4. Possible use scenarios of the new technology:
– Wholesalers for marine products can easily inspect the freshness of a whole fish with a handheld device when buying tuna from fishermen
– Applied to inspections at facilities including fishing ports using belt conveyors, the technology could be used for automated batch inspections of the freshness of frozen tuna
5. Future plans:
Moving forward, Tokai University and Fujitsu will conduct trials with additional tuna specimen to increase the accuracy of the newly developed technology and further enhance it to be able to detect other quality defects of frozen tuna including blood clots and tumors.
The two partners further plan to conduct field trials at processing plants for marine products and conduct research to apply the technology to a wide range of areas, including the livestock industry, which handles frozen products, the biological field and the medical field.
(1) Ultrasound AI technology :
A group of AI technologies specialized in processing data acquired by ultrasonography.
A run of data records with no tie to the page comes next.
Lemma newOldestBalancer_Pick serviceCode nodes sess seed :
  nodes <> [] -> exists b nodes' id, newOldestBalancer serviceCode nodes = Ret (b, nodes') /\
    Pick b sess seed = Ret (Ok id) /\ the_oldest nodes id.
Proof.
  intros Hne. unfold newOldestBalancer.
  destruct (slice_head (sort_Slice less_asc nodes)) as (node & Hnode & Hin);
    [by apply sort_Slice_nonempty|].
  rewrite Hnode. eexists _, _, _. split; [done|]. split; [done|]. split.
  - apply list_elem_of_fmap_2. by rewrite sort_Slice_perm in Hin.
  - intros n Hn. apply sort_rel_asc. by eapply (sort_head_least less_asc).
Qed.

Lemma newNewestBalancer_Pick serviceCode nodes sess seed :
  nodes <> [] -> exists b nodes' id, newNewestBalancer serviceCode nodes = Ret (b, nodes') /\
    Pick b sess seed = Ret (Ok id) /\ the_newest nodes id.
Proof.
  intros Hne. unfold newNewestBalancer.
  destruct (slice_head (sort_Slice less_desc nodes)) as (node & Hnode & Hin);
    [by apply sort_Slice_nonempty|].
  rewrite Hnode. eexists _, _, _. split; [done|]. split; [done|]. split.
  - apply list_elem_of_fmap_2. by rewrite sort_Slice_perm in Hin.
  - intros n Hn. apply sort_rel_desc. by eapply (sort_head_least less_desc).
Qed.

Lemma the_oldest_perm nodes nodes' id :
  nodes ≡ₚ nodes' -> the_oldest nodes id -> the_oldest nodes' id.
Proof. intros Hp [H1 H2]. split; [by rewrite <- Hp|]. intros n. rewrite <- Hp. auto. Qed.
Lemma the_newest_perm nodes nodes' id :
  nodes ≡ₚ nodes' -> the_newest nodes id -> the_newest nodes' id.
Proof. intros Hp [H1 H2]. split; [by rewrite <- Hp|]. intros n. rewrite <- Hp. auto. Qed.
(* ===== verification/Resolver.v ===== *)
(** * Resolver: [cluster/resolver.go]

    What a gateway knows of the cluster: the nodes, the services, the nodes each
    service can be sent to, a balancer per public service and the gRPC connections
    by endpoint. *)

From S2P Require Import Prelude External Entry Samples Balancer.

Local Open Scope go_scope.

(** [*grpc.ClientConn]: a handle, the index of the connection in the list of the
    connections made so far. *)
Abbreviation conn := nat (only parsing).
Record ClientConn := { Target : string; Closed : bool }.

(** [grpc.NewClient(endpoint, options...)] fails or makes a connection. *)
Class GRPCDial := {
  grpc_NewClient : string -> option gerror;
}.

Section Resolver.
Context `{U : ULID} `{R : MapRange} `{N : Net} `{X : XXHash} `{G : GRPCDial}.
(** The package variable [registeredBalancer]. *)
Variable registered : gmap string BalancerFactory.

Record grpcResolver := {
  services : gmap Z GRPCServiceDesc;
  allNodes : gmap ulid NodeEntry;
  okNodes : gmap Z (list NodeEntry);
  serviceBalancer : gmap Z Balancer;
  conns : gmap string conn;
  connHeap : list ClientConn;
}.

Definition newGRPCResolver : grpcResolver := {|
  services := ∅; allNodes := ∅; okNodes := ∅; serviceBalancer := ∅;
  conns := ∅; connHeap := [] |}.

Definition set_services (r : grpcResolver) x := {|
  services := x; allNodes := allNodes r; okNodes := okNodes r;
  serviceBalancer := serviceBalancer r; conns := conns r; connHeap := connHeap r |}.
Definition set_allNodes (r : grpcResolver) x := {|
  services := services r; allNodes := x; okNodes := okNodes r;
  serviceBalancer := serviceBalancer r; conns := conns r; connHeap := connHeap r |}.
Definition set_okNodes (r : grpcResolver) x := {|
  services := services r; allNodes := allNodes r; okNodes := x;
  serviceBalancer := serviceBalancer r; conns := conns r; connHeap := connHeap r |}.
Definition set_serviceBalancer (r : grpcResolver) x := {|
  services := services r; allNodes := allNodes r; okNodes := okNodes r;
  serviceBalancer := x; conns := conns r; connHeap := connHeap r |}.
Definition set_conns (r : grpcResolver) x h := {|
  services := services r; allNodes := allNodes r; okNodes := okNodes r;
  serviceBalancer := serviceBalancer r; conns := x; connHeap := h |}.
(* ===== verification/PathLib.v ===== *)
(** * PathLib: [path.Clean] and [path.Join] of the Go standard library

    The registry builds its keys and the proxy its gRPC method names with
    [path.Join]; what they are for unusual arguments decides which key or method
    is meant, so the functions are modelled, element by element. *)

From S2P Require Import Prelude External.

Local Open Scope string_scope.

(** The elements of a path: the pieces between the slashes. *)
Fixpoint split_slash (s : string) : list string :=
  match s with
  | EmptyString => [""]
  | String c s =>
      if bool_decide (c = "/"%char) then "" :: split_slash s
      else match split_slash s with
           | e :: es => String c e :: es
           | [] => [String c ""]
           end
  end.

Fixpoint join_slash (es : list string) : string :=
  match es with
  | [] => ""
  | [e] => e
  | e :: es => e ++ "/" ++ join_slash es
  end.

(** Empty and ["."] elements go away, [".."] takes the element before it with it,
    or stays at the front of a path that is not rooted. The stack holds the
    elements kept so far, the last one first. *)
Definition clean_step (rooted : bool) (stack : list string) (e : string) : list string :=
  if bool_decide (e = "") || bool_decide (e = ".") then stack
  else if bool_decide (e = "..") then
    match stack with
    | x :: stack' => if bool_decide (x = "..") then e :: stack else stack'
    | [] => if rooted then [] else [e]
    end
  else e :: stack.

Definition clean_elems (rooted : bool) (es : list string) : list string :=
  foldl (clean_step rooted) [] es.

Definition is_rooted (s : string) : bool :=
  match s with String c _ => bool_decide (c = "/"%char) | EmptyString => false end.

Definition path_Clean (s : string) : string :=
  if bool_decide (s = "") then "."
  else
    let out := (if is_rooted s then "/" else "") ++
               join_slash (reverse (clean_elems (is_rooted s) (split_slash s))) in
    if bool_decide (out = "") then "." else out.

(** [path.Join(a, b)] *)
Definition path_Join (a b : string) : string :=
  if bool_decide (a = "") then (if bool_decide (b = "") then "" else path_Clean b)
  else path_Clean (a ++ "/" ++ b).

(** The examples of the package's documentation. *)
Example Join_a_b_c : path_Join "a" "b/c" = "a/b/c". Proof. reflexivity. Qed.
Example Join_dotdot : path_Join "a/b" "../../../xyz" = "../xyz". Proof. reflexivity. Qed.
Example Join_empty : path_Join "" "" = "". Proof. reflexivity. Qed.
Example Join_a_empty : path_Join "a" "" = "a". Proof. reflexivity. Qed.
Example Join_empty_a : path_Join "" "a" = "a". Proof. reflexivity. Qed.
Example Clean_slashes : path_Clean "a//c" = "a/c". Proof. reflexivity. Qed.
Example Clean_inner : path_Clean "a/c/b/.." = "a/c". Proof. reflexivity. Qed.
Example Clean_root : path_Clean "/../a/b/../././/c" = "/a/c". Proof. reflexivity. Qed.

(** ** Plain elements *)

(** An element that [path.Clean] keeps: not empty, no slash, not ["."] or [".."]. *)
Definition plain (e : string) : Prop :=
  e <> "" /\ e <> "." /\ e <> ".." /\
  string_forallb (fun c => negb (bool_decide (c = "/"%char))) e = true.

#[export] Instance plain_dec e : Decision (plain e).
Proof. unfold plain. apply _. Defined.

Lemma split_slash_cons s : exists e es, split_slash s = e :: es.
Proof.
  destruct s as [|c s]; simpl; [eauto|]. case_bool_decide; [eauto|].
  destruct (split_slash s); eauto.
Qed.

Lemma split_slash_no_slash e :
  string_forallb (fun c => negb (bool_decide (c = "/"%char))) e = true ->
  split_slash e = [e].
Proof.
  induction e as [|c e IH]; simpl; [done|]. intros [Hc He]%andb_true_iff.
  apply negb_true_iff, bool_decide_eq_false in Hc.
  rewrite bool_decide_false by done. by rewrite IH.
Qed.

Lemma split_slash_app a b :
  split_slash (a ++ "/" ++ b) = (split_slash a ++ split_slash b)%list.
Proof.
  induction a as [|c a IH]; simpl; [done|].
  destruct (split_slash_cons a) as (e & es & E). rewrite E in IH.
  change (String "/" b) with ("/" ++ b). rewrite IH.
  case_bool_decide; [by rewrite E|]. by rewrite E.
Qed.

Lemma clean_step_plain rooted stack e : plain e -> clean_step rooted stack e = e :: stack.
Proof.
  intros (H1 & H2 & H3 & _). unfold clean_step. by rewrite !bool_decide_false.
Qed.

Lemma clean_elems_snoc rooted es e :
  plain e -> clean_elems rooted (es ++ [e]) = e :: clean_elems rooted es.
Proof. intros He. unfold clean_elems. rewrite foldl_app. simpl. by apply clean_step_plain. Qed.

Lemma string_app_cons c s t : String c s ++ t = String c (s ++ t).
Proof. done. Qed.
Lemma string_app_nil_r s : s ++ "" = s.
Proof. induction s as [|c s IH]; [done|]. by rewrite string_app_cons, IH. Qed.
Lemma string_app_assoc a b c : a ++ b ++ c = (a ++ b) ++ c.
Proof. induction a as [|x a IH]; [done|]. by rewrite !string_app_cons, IH. Qed.
Lemma string_app_eq_nil a b : a ++ b = "" -> a = "" /\ b = "".
Proof. by destruct a. Qed.

(** All the elements but the last one, with their slashes. *)
Definition slash_prefix (es : list string) : string :=
  foldr (fun e acc => e ++ "/" ++ acc) "" es.

Lemma join_slash_snoc es e : join_slash (es ++ [e]) = slash_prefix es ++ e.
Proof.
  induction es as [|e1 es IH]; [done|].
  change (slash_prefix (e1 :: es)) with (e1 ++ "/" ++ slash_prefix es).
  rewrite <- !string_app_assoc, <- IH. by destruct es.
Qed.

(** What [path.Join] puts in front of a plain element. *)
Definition join_prefix (p : string) : string :=
  if bool_decide (p = "") then ""
  else (if is_rooted p then "/" else "") ++
       slash_prefix (reverse (clean_elems (is_rooted p) (split_slash p))).

Lemma plain_is_rooted e : plain e -> is_rooted e = false.
Proof.
  intros (_ & _ & _ & H). destruct e as [|c e]; [done|]. simpl in *.
  apply andb_true_iff in H as [H _]. by apply negb_true_iff in H.
Qed.

Lemma path_Clean_snoc rooted es e s :
  plain e -> s <> "" -> is_rooted s = rooted -> split_slash s = (es ++ [e])%list ->
  path_Clean s =
    ((if rooted then "/" else "") ++ slash_prefix (reverse (clean_elems rooted es))) ++ e.
Proof.
  intros He Hs Hr Hsplit. unfold path_Clean. rewrite bool_decide_false by done.
  rewrite Hr, Hsplit, clean_elems_snoc, reverse_cons, join_slash_snoc by done.
  rewrite <- string_app_assoc, bool_decide_false; [done|].
  intros [_ [_ Hnil]%string_app_eq_nil]%string_app_eq_nil. by apply He in Hnil.
Qed.

Lemma path_Join_plain p e : plain e -> path_Join p e = join_prefix p ++ e.
Proof.
  intros He. unfold path_Join, join_prefix. case_bool_decide as Hp.
  - rewrite bool_decide_false by (by destruct He).
    by rewrite (path_Clean_snoc false [] e e He); [|destruct He|apply plain_is_rooted|
      apply split_slash_no_slash, He].
  - apply path_Clean_snoc; [done|by destruct p|by destruct p|].
    rewrite split_slash_app. by rewrite (split_slash_no_slash e) by apply He.
Qed.

Lemma path_Join_inj p e1 e2 :
  plain e1 -> plain e2 -> path_Join p e1 = path_Join p e2 -> e1 = e2.
Proof.
  intros H1 H2. rewrite !path_Join_plain by done. apply (inj (String.append _)).
Qed.

(** A service path [/service] joined with an argument that is not empty. *)
Lemma split_slash_service x : plain x -> split_slash ("/" ++ x) = [""; x].
Proof.
  intros Hx. change ("/" ++ x) with ("" ++ "/" ++ x). rewrite split_slash_app.
  by rewrite (split_slash_no_slash x) by apply Hx.
Qed.

Lemma path_Join_service x e : plain x -> plain e -> path_Join ("/" ++ x) e = "/" ++ x ++ "/" ++ e.
Proof.
  intros Hx He. rewrite path_Join_plain by done. unfold join_prefix.
  rewrite bool_decide_false by done. rewrite split_slash_service by done.
  change (is_rooted ("/" ++ x)) with true. change [""; x] with ([""] ++ [x])%list.
  rewrite clean_elems_snoc by done.
  transitivity (("/" ++ x ++ "/" ++ "") ++ e); [done|]. by rewrite <- !string_app_assoc.
Qed.

(** [..] in the argument leaves the service path. *)
Lemma path_Join_escape x y e :
  plain x -> plain y -> plain e ->
  path_Join ("/" ++ x) ("../" ++ y ++ "/" ++ e) = "/" ++ y ++ "/" ++ e.
Proof.
  intros Hx Hy He. unfold path_Join. rewrite bool_decide_false by done.
  rewrite (path_Clean_snoc true ["" ; x; ".."; y] e).
  - change ["" ; x; ".."; y] with (["" ; x; ".."] ++ [y])%list.
    rewrite clean_elems_snoc by done.
    assert (clean_elems true ["" ; x; ".."] = []) as ->.
    { unfold clean_elems. simpl. rewrite (clean_step_plain _ _ x) by done.
      unfold clean_step. simpl. rewrite bool_decide_false; [done|]. apply Hx. }
    transitivity (("/" ++ y ++ "/" ++ "") ++ e); [done|]. by rewrite <- !string_app_assoc.
  - done.
  - done.
  - done.
  - change ("../" ++ y ++ "/" ++ e) with (".." ++ "/" ++ y ++ "/" ++ e).
    rewrite !split_slash_app, split_slash_service by done.
    rewrite (split_slash_no_slash y) by apply Hy.
    by rewrite (split_slash_no_slash e) by apply He.
Qed.

(** A ULID written out is a plain element. *)
Lemma ulid_string_plain `{L : ULIDLaws} a : plain (ulid_String a).
Proof.
  pose proof (ulid_string_nonempty a) as Hne. pose proof (ulid_string_chars a) as Hc.
  destruct (ulid_String a) as [|c s]; [done|]. unfold plain.
  split; [done|]. simpl in Hc. apply andb_true_iff in Hc as [Hc Hs].
  unfold path_element_char in Hc. apply andb_true_iff in Hc as [Hc1 Hc2].
  apply negb_true_iff, bool_decide_eq_false in Hc1, Hc2.
  split; [congruence|]. split; [congruence|].
  simpl. rewrite bool_decide_false by done. simpl. clear -Hs.
  induction s as [|c s IH]; [done|]. simpl in *.
  apply andb_true_iff in Hs as [Hc Hs]. rewrite IH by done.
  unfold path_element_char in Hc. by apply andb_true_iff in Hc as [-> _].
Qed.
(** [io.ReadFull]: with no byte read the reader's error is returned, with some but
    not all of them [io.EOF] becomes [io.ErrUnexpectedEOF]. The bytes are in the
    buffer in any case. *)
Definition io_ReadFull (r : reader) (n : nat) : bytes * option gerror * reader :=
  let '(b, rest) := read_loop n (chunks r) in
  let r' := {| chunks := rest; read_err := read_err r |} in
  if (length b =? n)%nat then (b, None, r')
  else
    (b, Some (short_error b (read_err r)), r').

(** ** Messages

    [data] is the backing array of the field [data], as long as its capacity. *)
Record Message := { data : bytes; size : Z }.

Definition Bytes (msg : Message) : outcome bytes :=
  if decide (0 <= size msg <= Z.of_nat (length (data msg)))
  then Ret (take (Z.to_nat (size msg)) (data msg)) else Panic.
Definition Len (msg : Message) : Z := size msg.
Definition Reset (msg : Message) : Message := {| data := data msg; size := 0 |}.

(** Overwriting the front of an array. *)
Definition overwrite (b arr : bytes) : bytes := b ++ drop (length b) arr.

Section Read.
(** [MaxMessageSize], and the capacity [append] chooses when it has to grow an
    array of the first capacity to hold the second number of elements. *)
Variable MaxMessageSize : Z.
Variable grow_cap : nat -> nat -> nat.

Definition grow (arr : bytes) (s : nat) : bytes :=
  if (length arr <? s)%nat
  then arr ++ replicate (max s (grow_cap (length arr) s) - length arr) Byte.x00
  else arr.
(* ===== verification/Registry.v ===== *)
(** * Registry: [cluster/registry.go], [cluster/event.go]

    The cluster's nodes as a process follows them in etcd: its own entry under a
    lease, the watch with its retries, the application of changes by revision and
    the full synchronisation. The etcd client is outside: its answers are arguments,
    and what is written to it a result. *)

From S2P Require Import Prelude External Entry PathLib Samples Balancer Resolver.

Local Open Scope go_scope.
Local Open Scope Z_scope.

(** [json.Marshal] and [json.Unmarshal] of a node entry. *)
Class EntryJSON `{U : ULID} := {
  json_Marshal : NodeEntry -> result string;
  json_Unmarshal : string -> result NodeEntry;
}.

Inductive EventType := PUT | DELETE | UnknownEventType (n : Z).
Record KeyValue := { kv_Key : string; kv_Value : string; kv_ModRevision : Z }.
Record Event := { ev_Type : EventType; ev_Kv : KeyValue; ev_PrevKv : option KeyValue }.

(** The response of a [Get]: the revision of its header and the keys. *)
Record GetResponse := { Header_Revision : Z; Kvs : list KeyValue }.

(** What the watch channel yields. *)
Record WatchResponse := { w_Err : option gerror; w_Created : bool; w_Events : list Event }.

Definition NoLease : Z := 0.

Section Registry.
Context `{U : ULID} `{R : MapRange} `{N : Net} `{X : XXHash} `{G : GRPCDial} `{J : !EntryJSON}.
Variable registered : gmap string BalancerFactory.
Lemma run_input_typed r i r' :
  registry_typed r -> Forall value_typed (input_values i) -> run_input registered r i = Ret r' ->
  registry_typed r'.
Proof.
  intros Hr Hv. pose proof Hr as [Hn Hres Hcur]. destruct i as [ev|get|id|id|id]; simpl in *.
  - by apply apply_typed.
  - intros ([err r1] & H & [= <-])%outcome_bind_Ret. unfold resync in H.
    destruct get as [resp|]; [|by injection H as _ <-].
    apply outcome_bind_Ret in H as (r2 & H2 & H). apply outcome_bind_Ret in H as (r3 & H3 & [= _ <-]).
    assert (registry_typed r2) as Hr2.
    { eapply apply_kvs_typed; [|exact Hv|exact H2]. destruct (_ <? _); [by apply registry_typed_versions|done]. }
    eapply remove_stale_typed; [exact Hr2| |exact H3]. apply Forall_forall.
    intros e [id Hid]%elem_of_range_values. destruct Hr2 as [Hn2 _ _]. by destruct (Hn2 _ _ Hid).
  - intros [= <-]. unfold GetGRPCConn. destruct (GetConn_typed (resolver r) id Hres Hcur) as [H1 H2].
    destruct (GetConn (resolver r) id). by split.
  - intros [= <-]. unfold GetGatewayClient. destruct (nodes r !! id) as [e|]; [|done].
    destruct (getConn_typed (resolver r) (Endpoint (GRPC e)) Hres Hcur) as [H1 H2].
    destruct (getConn _ _). by split.
  - intros [= <-]. unfold GetNodeClient. destruct (nodes r !! id) as [e|]; [|done].
    destruct (getConn_typed (resolver r) (Endpoint (GRPC e)) Hres Hcur) as [H1 H2].
    destruct (getConn _ _). by split.
Qed.

Lemma run_inputs_typed ins r r' :
  registry_typed r -> Forall (fun i => Forall value_typed (input_values i)) ins ->
  run_inputs registered r ins = Ret r' -> registry_typed r'.
Proof.
  revert r. induction ins as [|i ins IH]; intros r Hr; cbn [run_inputs]; [by intros _ [= <-]|].
  intros [Hi His]%Forall_cons (r1 & H1 & H2)%outcome_bind_Ret. apply (IH r1); [|done..].
  by eapply run_input_typed.
Qed.

Lemma registry_typed_initial prefix : registry_typed (initial prefix).
Proof.
  split; [simpl; intros *; by rewrite lookup_empty|apply resolver_typed_init|].
  intros codes _. apply resolver_inv_init.
Qed.

(** What a typed registry hands out. *)
Lemma node_endpoint e : node_typed e -> Endpoint (GRPC e) <> ""%string.
Proof. intros [Ht Hs]. by destruct (told_valid e Ht) as (_ & _ & _ & [?|[? _]] & _). Qed.

Lemma PickGRPCNode_typed r code seed id :
  registry_typed r -> PickGRPCNode r code seed = Ret (Ok id) ->
  0 < code /\ exists e, ID e = id /\ node_typed e /\ offers code e.
Proof.
  intros [_ [_ _ Hok] _]. unfold PickGRPCNode, PickNode.
  destruct (okNodes (resolver r) !! code) as [es|] eqn:E; simpl; [|done].
  destruct (Hok _ _ E) as (Hcode & _ & Hes). intros Hpick. split; [done|]. assert (id ∈ ID <$> es) as Hin.
  { destruct es as [|e [|e' es]]; [done|injection Hpick as <-; by left|].
    apply outcome_bind_Ret in Hpick as (i & _ & Hi). by eapply node_ID_elem. }
  apply list_elem_of_fmap in Hin as (e & -> & He). exists e. split; [done|].
  exact (proj1 (Forall_forall _ _) Hes _ He).
Qed.

Lemma PickGRPCNode_current r code seed id codes :
  registry_typed r -> (forall e, told e -> lists_codes codes e) -> PickGRPCNode r code seed = Ret (Ok id) ->
  exists e, allNodes (resolver r) !! id = Some e /\ offers code e.
Proof.
  intros Hr Hst Hp. destruct (PickGRPCNode_typed _ _ _ _ Hr Hp) as [Hcode _].
  destruct (resolver_inv_allocation registered codes (resolver r) code (gt_current _ Hr codes Hst) Hcode) as [H _].
  unfold PickGRPCNode in Hp. destruct (H seed) as [[_ E]|(id' & e & He & Ho & E)]; rewrite E in Hp; [done|].
  injection Hp as <-. eauto.
Qed.
End Typing.

(** ** The claims *)
Section Claims.
Context `{L : ULIDLaws} `{R : MapRange} `{N : Net} `{X : XXHash} `{G : GRPCDial} `{J : !EntryJSON}.
Context (registered : gmap string BalancerFactory) `{B : !BalancerSpec registered}.

(** An entry that some of the inputs tells of. *)
Definition told_by (ins : list registry_input) (e : NodeEntry) : Prop :=
  exists i value, i ∈ ins /\ value ∈ input_values i /\ json_Unmarshal value = Ok e.

Lemma written_valid value e :
  (forall e s, json_Marshal e = Ok s -> json_Unmarshal s = Ok e) -> written value ->
  json_Unmarshal value = Ok e -> valid_entry e.
Proof.
  intros Hjson (r & entry & grant & ka & put & err & r' & key & lease & H) He. unfold Put in H.
  destruct (Validate entry) as [[]|] eqn:Hv; [|done].
  destruct (json_Marshal entry) as [v|] eqn:Hm; [|done]. destruct (initLease r grant ka) as [[?|] ?]; [done|].
  injection H as _ _ _ -> _. apply Hjson in Hm. assert (e = entry) as -> by congruence.
  by apply Validate_sound.
Qed.

(** C21. A cluster whose nodes write their entries with [Put] is well typed: after any
    inputs, in any order, with any values of the cluster's keys among them lost or
    repeated, every node a registry knows is filed under its ID and has a valid entry, of
    which an input told; every description it returns is valid and that of the code asked
    for; a node picked by [PickGRPCNode] is one an input told of as "ok" and listing the
    service, with an endpoint, and it is among the nodes known to list the service now, if
    no node ever lists other services than before; and a node a connection is made to by
    [GetGRPCConn] is the one known under the ID, has services and an endpoint, is not down,
    and the connection is that of its endpoint. *)
Theorem cluster_well_typed prefix ins r :
  (forall e s, json_Marshal e = Ok s -> json_Unmarshal s = Ok e) ->
  Forall (fun i => Forall written (input_values i)) ins ->
  run_inputs registered (initial prefix) ins = Ret r ->
  (forall id e, nodes r !! id = Some e -> ID e = id /\ told_by ins e /\ valid_entry e) /\
  (forall code desc, GetGRPCDesc r code = Some desc -> valid_desc desc /\ Code desc = code /\ 0 < code) /\
  (forall code seed id, PickGRPCNode r code seed = Ret (Ok id) ->
     (exists e, ID e = id /\ told_by ins e /\ valid_entry e /\ offers code e /\ Endpoint (GRPC e) <> ""%string) /\
     (forall codes, (forall e, told_by ins e -> lists_codes codes e) ->
        exists e, allNodes (resolver r) !! id = Some e /\ offers code e)) /\
  (forall id c r', GetGRPCConn r id = (Ok c, r') ->
     exists e, allNodes (resolver r) !! id = Some e /\ ID e = id /\ told_by ins e /\ valid_entry e /\
       Services (GRPC e) <> [] /\ Endpoint (GRPC e) <> ""%string /\ State e <> NodeDown /\
       conns (resolver r') !! Endpoint (GRPC e) = Some c).
Proof.
  intros Hjson Hw Hrun. rewrite Forall_forall in Hw.
  assert (forall e, told_by ins e -> valid_entry e) as Hvalid.
  { intros e (i & value & Hi & Hv & He). eapply written_valid; [done| |exact He].
    by apply (proj1 (Forall_forall _ _) (Hw i Hi)). }
  assert (registry_typed registered (told_by ins) r) as Hr.
  { eapply (run_inputs_typed registered (told_by ins) Hvalid ins); [apply registry_typed_initial| |done].
    apply Forall_forall. intros i Hi. apply Forall_forall. intros v Hv e He. by exists i, v. }
  pose proof Hr as [Hn [Hnodes Hs _] _]. split_and!.
  - intros id e He. destruct (Hn _ _ He). auto.
  - done.
  - intros code seed id Hp. split; [|intros codes Hst; by eapply PickGRPCNode_current].
    destruct (PickGRPCNode_typed _ _ _ _ _ _ Hr Hp) as (_ & e & Hid & He & Ho). exists e.
    split_and!; [done|by apply He|by apply Hvalid, He|done|by eapply node_endpoint].
  - intros id c r'. unfold GetGRPCConn, GetConn. destruct (allNodes (resolver r) !! id) as [e|] eqn:E; [|done].
    destruct (Hnodes _ _ E) as [Hid He]. case_bool_decide as Hd; [done|]. intros Hg. exists e.
    split_and!; [done|done|by apply He|by apply Hvalid, He|by apply He|by eapply node_endpoint|done|].
    revert Hg. unfold getConn. destruct (conns (resolver r) !! _) as [c'|] eqn:Ec.
    + by intros [= -> <-].
    + destruct (grpc_NewClient _); [done|]. intros [= <- <-]. simpl. by rewrite lookup_insert_eq.
Qed.
End Claims.

(** ** The witness *)

#[local] Instance typed_EntryJSON : EntryJSON := {|
  json_Marshal e := if decide (e = node_a) then Ok "a"%string
                    else if decide (e = node_b) then Ok "b"%string else Err (EForeign "json");
  json_Unmarshal s := if decide (s = "a"%string) then Ok node_a
                      else if decide (s = "b"%string) then Ok node_b else Err (EForeign "json");
|}.

Lemma typed_json_roundtrip e s : json_Marshal e = Ok s -> json_Unmarshal s = Ok e.
Proof. simpl. repeat case_decide; intros [= <-]; subst; done. Qed.

Definition typed_inputs : list registry_input := [InEvent ev_put_b; InEvent ev_put_a].

Lemma node_a_written : written "a".
Proof.
  exists (initial sample_prefix), node_a, (Ok 1), None, None. do 4 eexists. vm_compute. reflexivity.
Qed.
Lemma node_b_written : written "b".
Proof.
  exists (initial sample_prefix), node_b, (Ok 1), None, None. do 4 eexists. vm_compute. reflexivity.
Qed.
Ultrasound waves reflected by bones are shown as shadows in data. By reducing or utilizing such characteristics of ultrasound data, Fujitsu is developing AI technology that is robust against issues such as noise peculiar to ultrasound.
(2) 15 countries fishing and producing more than 50,000 tons of tuna in 2020 :
Quoted from “World Tuna Catch and Production Ranking and Transition by Country” (in Japanese)
(3) Machine learning :
A branch of AI. A technique in which an algorithm automatically learns features necessary for object classification from training data. Technology that demonstrates high performance even for complex and fine patterns that are difficult for developers to create.
(4) Insufficient freshness :
A condition in which postmortem rigidity is progressing. In the case of frozen tuna, postmortem rigidity develops between the time it is caught and the time it is frozen, and tunas in the postmortem rigidity state have a lower product value than those frozen immediately after being caught.
(5) Tokai University and Fujitsu cut out reflected waves from the middle bone part and performed machine learning from 222 ultrasound waveforms obtained from 10 tuna slices with good and insufficient quality. In addition to those samples, Tokai University and Fujitsu calculated a freshness score using 126 ultrasound waveforms obtained from a total of 6 tuna slices with good and insufficient quality and verified whether the waveforms from slices with good quality could be distinguished from those with insufficient quality. As a result, Tokai University and Fujitsu discovered a significant difference in the freshness score for specimens with good and insufficient quality.
(6) Tokai University and Fujitsu evaluated the accuracy of the machine learning model using an AUC-ROC (Area Under the Curve of the Receiver Operating Characteristic) Curve. A ROC curve shows the true positive rate on the vertical axis and the false positive rate on the horizontal axis, whereas the area under the curve is obtained between 0.0 and 1.0, and 1.0 is a perfect score value. In general, a certain level of performance can be achieved when the value is higher than 0.7. As a result of evaluating the new technology using AUC-ROC, Tokai University and Fujitsu obtained a value of 0.791, meaning an accuracy of about 70% to 80%.